Le Maroc franchit une nouvelle étape dans sa participation à la chaîne de valeur des batteries. Le groupe canadien Falcon Energy Materials, coté à la Bourse de Toronto, a officialisé le 20 mai un partenariat stratégique avec la société marocaine FluorAlpha pour installer à Jorf Lasfar une unité dédiée à la fabrication de matériaux actifs pour anodes.

Ce projet industriel, structuré en deux phases, commencera par une unité pilote dont la construction est attendue au deuxième trimestre 2025. Elle servira à produire 100 kg par jour de graphite sphéronisé purifié (CSPG), un composant clé des batteries lithium-ion. À terme, une unité industrielle de grande capacité prendra le relais, avec une production annuelle estimée à 25 000 tonnes de CSPG.

L’accord prévoit que FluorAlpha, déjà implantée dans la zone industrielle de Jorf Lasfar, approvisionnera la future usine en acide fluorhydrique anhydre (AHF), indispensable au traitement du graphite. Ce produit chimique est dérivé de l’acide fluorosilicique (AFS), lui-même issu de la production d’engrais phosphatés, une spécialité nationale. Le fluor est ici extrait à partir des roches phosphatées, dont le Maroc détient des réserves parmi les plus importantes au monde.

En parallèle, FluorAlpha développe ses capacités industrielles en construisant deux nouvelles lignes de production à Jorf Lasfar, prévues pour entrer en service en 2026. Elles devraient générer chaque année 20 000 tonnes d’AHF et 30 000 tonnes de fluorure d’aluminium (AlF₃), alimentant ainsi les industries des semi-conducteurs, du stockage d’énergie et du solaire.

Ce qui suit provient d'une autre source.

(** A supply, and a panel with a described field and a tooltip in it. *)
Definition sample_id (n : nat) : ustring := repeat 105 (S n).

Lemma word_tokens s : ∀ word, Forall (λ c, ascii_space c = false) s → class_tokens word s = [reverse word ++ s].
Proof.
  induction s as [|c s IH]; intros word Hs; cbn; [by rewrite app_nil_r|]. apply Forall_cons in Hs as [-> Hs].
  rewrite IH by done. by rewrite reverse_cons, <- app_assoc.
Qed.
Lemma one_word s : Forall (λ c, ascii_space c = false) s → s ≠ [] → words s = [s].
Proof. intros Hs Hn. unfold words. rewrite word_tokens by done. by destruct s. Qed.

Lemma sample_letters n : Forall (λ c, c = 105) (sample_id n).
Proof. apply Forall_forall. intros c Hc. apply list_elem_of_In, repeat_spec in Hc. done. Qed.
Lemma sample_spaces n : Forall (λ c, ascii_space c = false) (sample_id n).
Proof. eapply Forall_impl; [apply sample_letters|]. by intros c ->. Qed.

#[local] Instance sample_supply : IdSupply.
Proof.
  refine {| id_of := sample_id |}.
  - intros m n E. apply (f_equal length) in E. unfold sample_id in E. rewrite !repeat_length in E. lia.
  - intros n. by apply one_word; [apply sample_spaces|].
  - intros m n E. pose proof (sample_letters m) as Hm. rewrite E in Hm. apply Forall_app in Hm as [_ Hm].
    apply Forall_cons in Hm as [Hm _]. by vm_compute in Hm.
  - intros n. apply one_word; [|by destruct (sample_id n)]. apply Forall_app. split; [apply sample_spaces|].
    apply (bool_decide_unpack _). by vm_compute.
Defined.

Definition sample_t (key : string) (params : TranslationParams) : ustring := u key.
Definition sample_page : Render :=
  Panel (u! "Login") None (Some (Tooltip (u! "help") (rendered [plain "button" [] [Txt (u! "?")]]))) []
    (TextField (u! "Name") (Some (u! "Your name")) None None [] []).

Lemma labels_resolve_witness :
  flat_map ids (sample_page 0%nat).1 = [sample_id 0; sample_id 1; sample_id 2; sample_id 2 ++ u! "-detail"] ∧
  (0 ≤ (sample_page 0%nat).2)%nat ∧ NoDup (flat_map ids (sample_page 0%nat).1) ∧ flat_map named (sample_page 0%nat).1 ⊆ flat_map ids (sample_page 0%nat).1.
Proof.
  split; [vm_compute; reflexivity|].
  pose proof (labels_resolve sample_t (λ _, []) id id sample_page (λ _, eq_refl) (λ _, eq_refl)
    ltac:(apply c_Panel; [apply c_Tooltip, c_plain; vm_compute; reflexivity|apply c_TextField]) 0%nat) as H.
  destruct (sample_page 0%nat) as [l n']. destruct H as (H1 & H2 & H3 & _). split; [exact H1|]. split; [exact H2|exact H3].
Defined.

(** ** The popover *)

(** A press of the pointer inside or outside of it, the keys, and its button. *)
Inductive PopoverEvent := ClickTrigger | PointerDown (inside : bool) | PressKey (key : ustring).
(** The state, and whether the trigger gets the focus; the document's listeners are there
    while it is open. *)
Definition popover_step (open : bool) (ev : PopoverEvent) : bool * bool :=
  match ev with
  | ClickTrigger => (negb open, false)
  | PointerDown inside => (open && inside, false)
  | PressKey key => if open && bool_decide (key = u! "Escape") then (false, true) else (open, false)
  end.

(** Escape and presses outside close it, whatever happened before, and only Escape in an open
    one moves the focus. *)
Lemma popover_closes open :
  popover_step open (PointerDown false) = (false, false) ∧ popover_step open (PressKey (u! "Escape")) = (false, open) ∧
  (∀ ev, (popover_step open ev).2 = true → open = true ∧ ev = PressKey (u! "Escape")) ∧
  (∀ ev, (popover_step open ev).1 = true → open = true ∨ ev = ClickTrigger).
Proof.
  split_and!; [by destruct open|cbn; rewrite bool_decide_eq_true_2 by done; by destruct open|..].
  - intros [|inside|key]; try done. cbn. case_bool_decide; destruct open; cbn; naive_solver.
  - intros [|inside|key]; cbn; [auto|destruct open; auto|]. case_bool_decide; destruct open; cbn; auto.
Qed.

Pour garantir un approvisionnement stable en matière première, Falcon Energy Materials prévoit de s’appuyer sur son gisement de graphite à Lola, en Guinée, tout en complétant ses besoins par des concentrés provenant d’autres fournisseurs. En parallèle, des partenariats techniques ont été conclus avec les sociétés chinoises Hensen Graphite et Shanghai Shanshan, spécialisées dans les technologies d’anodes, afin d’assurer la qualité et la conformité du graphite transformé.

L’implantation de cette unité sur le sol marocain n’est pas anodine sur le plan géopolitique. Grâce à l’accord de libre-échange entre le Maroc et les États-Unis, le site de Jorf Lasfar pourrait profiter des avantages fiscaux prévus par l’Inflation Reduction Act (IRA), notamment dans un contexte de tensions commerciales croissantes avec la Chine. Washington envisage en effet d’imposer des droits antidumping très élevés — jusqu’à 721 % — sur les anodes naturelles et synthétiques chinoises.

Au-delà de ses ambitions industrielles, cette coopération renforce le positionnement du Maroc comme plateforme incontournable pour les matériaux critiques de la transition énergétique, tout en réduisant sa dépendance aux importations de composés fluorés. Un pas de plus vers une souveraineté industrielle verte et stratégique.